The group's work links strongly with efforts coordinated by the university-wide Center for Geological and Climate Hazards,
which works to nucleate and facilitate cross-disciplinary efforts to understand and mitigate geological hazards. Recent work in this area includes probabilistic assessments of future eruptions in volcanic fields, and stochastic eruption plume and pyroclastic flow modeling. An additional major effort is development of the Geohazards Field Station, an outdoor lab for large-scale experiments on geological hazards processes.
- Emplacement of volcanic flows (including field, experimental and computational studies related to emplacement of debris avalanches, pyroclastic flows and debris flows).
- Eruption column dynamics (including eruption column modeling and tephrochronology)

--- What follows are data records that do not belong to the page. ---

(** Every entry of the final quote map is the chain of its route with every
    hop visited. *)
Lemma final_entry (p : Z) (r : nat) (q : InternalRouteQuote) :
  entryAt quoteMap p r = Some q ->
  pairRoutes !! r = Some (irq_route q) /\
  chainShape amountSpecifiedIsInput (length (irq_route q)) (length (irq_route q))
    (irq_calculatedHops q).
Proof.
  intros Hq.
  destruct (quoteAllHops_hopsQuoted _ _ _ _ _ _ _ _ _ percents_NoDup _ quoted)
    as (Hsized & Hdom & Hshape).
  assert (is_Some (quoteMap !! p)) as Hp by (eapply entryAt_is_Some_bucket; eauto).
  pose proof (Hdom p Hp) as Hin.
  apply list_elem_of_fmap in Hin as ([p' amt] & -> & Hin). cbn in *.
  destruct Hp as [bucket Hb].
  assert (r < length pairRoutes)%nat as Hr.
  { rewrite <- (Hsized _ _ Hb). unfold entryAt in Hq. rewrite Hb in Hq. cbn in Hq.
    by eapply arrGet_Some_lt. }
  destruct (lookup_lt_is_Some_2 _ _ Hr) as [route Hroute].
  specialize (Hshape p' amt r route Hin Hroute).
  replace (doneAt _ _ _ (length route)) with (length route) in Hshape.
  2:{ pose proof (route_length_le pairRoutes r route Hroute).
      unfold doneAt. destruct amountSpecifiedIsInput; lia. }
  unfold entryShaped in Hshape. destruct (length route) eqn:Hlen; [congruence|].
  destruct Hshape as (q' & Hq' & _ & Hr' & Hchain).
  assert (q' = q) as -> by congruence. subst route. rewrite Hlen. by split.
Qed.

(** Every slot of every bucket holds an entry once every route has a hop. *)
Lemma final_buckets_full (p : Z) (bucket : list (option InternalRouteQuote)) (r : nat) :
  Forall (fun route => route ≠ []) pairRoutes ->
  quoteMap !! p = Some bucket -> (r < length bucket)%nat ->
  exists q, bucket !! r = Some (Some q).
Proof.
  intros Hne Hb Hr.
  destruct (quoteAllHops_hopsQuoted _ _ _ _ _ _ _ _ _ percents_NoDup _ quoted)
    as (Hsized & Hdom & Hshape).
  pose proof (Hdom p (ex_intro _ _ Hb)) as Hin.
  apply list_elem_of_fmap in Hin as ([p' amt] & -> & Hin). cbn in *.
  rewrite (Hsized _ _ Hb) in Hr.
  destruct (lookup_lt_is_Some_2 _ _ Hr) as [route Hroute].
  specialize (Hshape p' amt r route Hin Hroute).
  replace (doneAt _ _ _ (length route)) with (length route) in Hshape.
  2:{ pose proof (route_length_le pairRoutes r route Hroute).
      unfold doneAt. destruct amountSpecifiedIsInput; lia. }
  unfold entryShaped in Hshape.
  destruct (length route) eqn:Hlen.
  { rewrite Forall_lookup in Hne. specialize (Hne _ _ Hroute). by destruct route. }
  destruct Hshape as (q & Hq & _). exists q.
  unfold entryAt in Hq. rewrite Hb in Hq. cbn in Hq. unfold arrGet in Hq.
  destruct (bucket !! r) as [x|]; [|done]. cbn in Hq. by rewrite Hq.
Qed.

(** C10: after the hop loop (over a list of distinct percentages), every
    (percentage, route) entry of the quote map whose chain has fewer Success
    results than the route has hops holds exactly one Failure result; so, all
    routes being non-empty, [categorizeQuotes] reads an existing
    [quoteFailures[0]] for every incomplete chain and returns. *)
Theorem incomplete_chain_has_one_failure :
  (forall p r q, entryAt quoteMap p r = Some q ->
     (length (successHops (irq_calculatedHops q)) < length (irq_route q))%nat ->
     length (failureHops (irq_calculatedHops q)) = 1%nat /\
     is_Some (head (failureHops (irq_calculatedHops q)))) /\
  (Forall (fun route => route ≠ []) pairRoutes ->
   forall tradeAmount, exists cleaned failures,
     categorizeQuotes tradeAmount amountSpecifiedIsInput quoteMap
       = Returns (cleaned, failures)).
Proof.
  split.
  - intros p r q Hq Hlt. destruct (final_entry p r q Hq) as [_ Hchain].
    apply chainShape_counts in Hchain as (s & Hs & Hsucc & Hfail).
    rewrite decide_True in Hfail by lia. split; [done|].
    destruct (failureHops (irq_calculatedHops q)); [done|]. cbn. eauto.
  - intros Hne tradeAmount. apply categorizeQuotes_returns. intros p bucket Hb.
    apply Forall_lookup. intros r e Hr.
    destruct (final_buckets_full p bucket r Hne Hb (lookup_lt_Some _ _ _ Hr)) as [q Hq].
    assert (e = Some q) as -> by congruence. exists q. split; [done|].
    assert (entryAt quoteMap p r = Some q) as Hentry.
    { unfold entryAt. rewrite Hb. cbn. unfold arrGet. by rewrite Hq. }
    destruct (final_entry p r q Hentry) as [Hroute Hchain].
    assert (1 <= length (irq_route q))%nat as Hpos.
    { rewrite Forall_lookup in Hne. specialize (Hne _ _ Hroute).
      destruct (irq_route q); [done|]. cbn. lia. }
    apply chainShape_counts in Hchain as (s & Hs & Hsucc & Hfail).
    destruct (decide (s < length (irq_route q))%nat) as [Hlt|Hge].
    + right. split; [lia|]. intros Hnil. by rewrite Hnil in Hfail.
    + left. split; [lia|done].
Qed.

- Phreatomagmatic eruptions (including surface and subsurface effects of magma-water explosions and fundamental physics of magma-water interaction)

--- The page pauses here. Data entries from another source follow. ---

(** The state in which a call that returns has left the loop: every
    property that the turns keep holds of it. *)
Lemma nearest_neighbor_Ok network depot rest dists visited full homes' :
  nearest_neighbor network (depot :: rest)
  = (Ok (dists, visited, full), homes') →
  ∃ loc, dists = dist_min loc ∧ visited = path_homes loc ++ [depot] ∧
         full = path_homes_full loc ∧
         (rest ≠ [] → curr_node loc = "Auckland Airport") ∧
         ∀ P : locals → list node → Prop,
           (∀ l h l' h',
              P l h → nn_body network l h = (Ok l', h') → P l' h') →
           P (Locals depot false [] [] []) rest → P loc [].
Proof.
  rewrite nearest_neighbor_cons.
  destruct (nn_while network (Datatypes.S (length rest))
              (Locals depot false [] [] []) rest) as [[loc|e] h] eqn:E; [|done].
  intros [= <- <- <- _]. exists loc. repeat split; try done.
  - intros Hne.
    by destruct (nn_while_closing network _ (Locals depot false [] [] [])
                   _ _ _ eq_refl Hne E)
      as (? & ? & ? & ? & ? & _ & _ & _ & Hcurr).
  - intros P Hstep Hinit.
    by destruct (nn_while_invariant network P Hstep _ _ _ _ _ Hinit E).
Qed.

(** X1. A tour over at least one stop logs the depot, then every stop of the
    list exactly once, in the order in which the stops were chosen, then the
    depot again. *)
Theorem tour_visits_every_stop_once
    network depot rest dists visited full homes' :
  rest ≠ [] →
  nearest_neighbor network (depot :: rest)
  = (Ok (dists, visited, full), homes') →
  ∃ order, visited = depot :: order ++ [depot] ∧ order ≡ₚ rest.
Proof.
  intros Hne H.
  destruct (nearest_neighbor_Ok _ _ _ _ _ _ _ H)
    as (loc & _ & -> & _ & Hcurr & Hinv).
  destruct (Hinv (tour_invariant depot rest)
              (tour_invariant_step network depot rest)
              (tour_invariant_init depot rest))
    as (Hperm & Hhead & _ & _ & _ & Hngb).
  rewrite (Hcurr Hne) in *.
  destruct (going_back loc) eqn:Egb; [|by destruct (Hngb eq_refl Hne)].
  change (depot :: rest ++ ["Auckland Airport"])
    with ((depot :: rest) ++ ["Auckland Airport"]) in Hperm.
  apply Permutation_app_inv_r in Hperm.
  destruct (path_homes loc) as [|x order] eqn:Eph.
  { apply Permutation_length in Hperm. done. }
  simpl in Hhead. injection Hhead as ->.
  exists order. split; [done|]. by apply Permutation_cons_inv in Hperm.
Qed.

Lemma tour_visits_every_stop_once_witness :
  ∃ order,
    ["Auckland Airport"; "A"; "B"; "Auckland Airport"]
    = "Auckland Airport" :: order ++ ["Auckland Airport"] ∧
    order ≡ₚ ["A"; "B"].
Proof.
  apply (tour_visits_every_stop_once G4 "Auckland Airport" ["A"; "B"]
           scenario_out.1.1 _ scenario_out.2 []).
  - discriminate.
  - vm_compute. reflexivity.
Defined.

(** X2. The three logs go together: one distance and one path segment per
    leg, and one visited entry more than legs; a list of the depot and k
    stops, k not zero, makes k + 1 legs. *)
Theorem tour_logs_grow_in_step
    network depot rest dists visited full homes' :
  nearest_neighbor network (depot :: rest)
  = (Ok (dists, visited, full), homes') →
  length full = length dists ∧
  length visited = Datatypes.S (length dists) ∧
  (rest ≠ [] → length dists = Datatypes.S (length rest)).
Proof.
  intros H.
  destruct (nearest_neighbor_Ok _ _ _ _ _ _ _ H)
    as (loc & -> & -> & -> & Hcurr & Hinv).
  destruct (Hinv (tour_invariant depot rest)
              (tour_invariant_step network depot rest)
              (tour_invariant_init depot rest))
    as (Hperm & _ & Hd & Hf & _ & Hngb).
  rewrite length_app. simpl. split; [lia|]. split; [lia|].
  intros Hne. apply Permutation_length in Hperm.
  rewrite !length_app in Hperm. simpl in Hperm.
  destruct (going_back loc) eqn:Egb; [|by destruct (Hngb eq_refl Hne)].
  rewrite length_app in Hperm. simpl in Hperm. lia.
Qed.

- Basaltic volcanism (including conduit processes, magmatic plumbing, magma recharge, mid-ocean ridge volcanism, lava-flow emplacement and basaltic field volcanism). Extraterrestrial volcanism (including mapping of volcanic landforms and modeling volcanic processes on the Moon, Mars and Venus).
- Coupling between volcanism and tectonism ( including volcanism in extensional environments, and volcanism in the Andes)
- Subduction dynamics (including slab-driven mantle flow dynamics, dynamic feedbacks between the subducting and overriding plates, lithosphere-asthenosphere coupling in subduction zones, 3D numerical modeling of natural subduction systems)
- computational fluid dynamics of non-linear flow systems (including large-scale numerical simulations of non-linear mantle dynamics, computational challenges of modeling non-linear Earth systems, software for complex model design, leveraging 3D virtual reality for complex systems)
- lithosphere deformation (including tectonic deformation at convergent and divergent plate boundaries, coupling of multi-plate systems in regions of oblique convergence, long-term mechanisms for mountain building, plate boundary tectonics)
Our program offers PhD, MS, MS-non thesis and Computational Earth Science MS degrees. along with a specialized Professional Science Master’s (PSM) in Geohazards. Our program combines cutting-edge research, hands-on fieldwork, and expert faculty guidance to help students understand the dynamic forces shaping our planet.
Our program is designed to prepare students for careers in research, industry, and academia.
- Undergraduates gain foundational knowledge in geohazards, volcanoes, and geodynamics, learning the methods and principles of the field.
- Master’s students develop expertise through coursework and a guided research project, gaining skills that make them competitive in the job market.
- PhD students receive close mentorship, master technical skills, and contribute to the field through scholarly publications.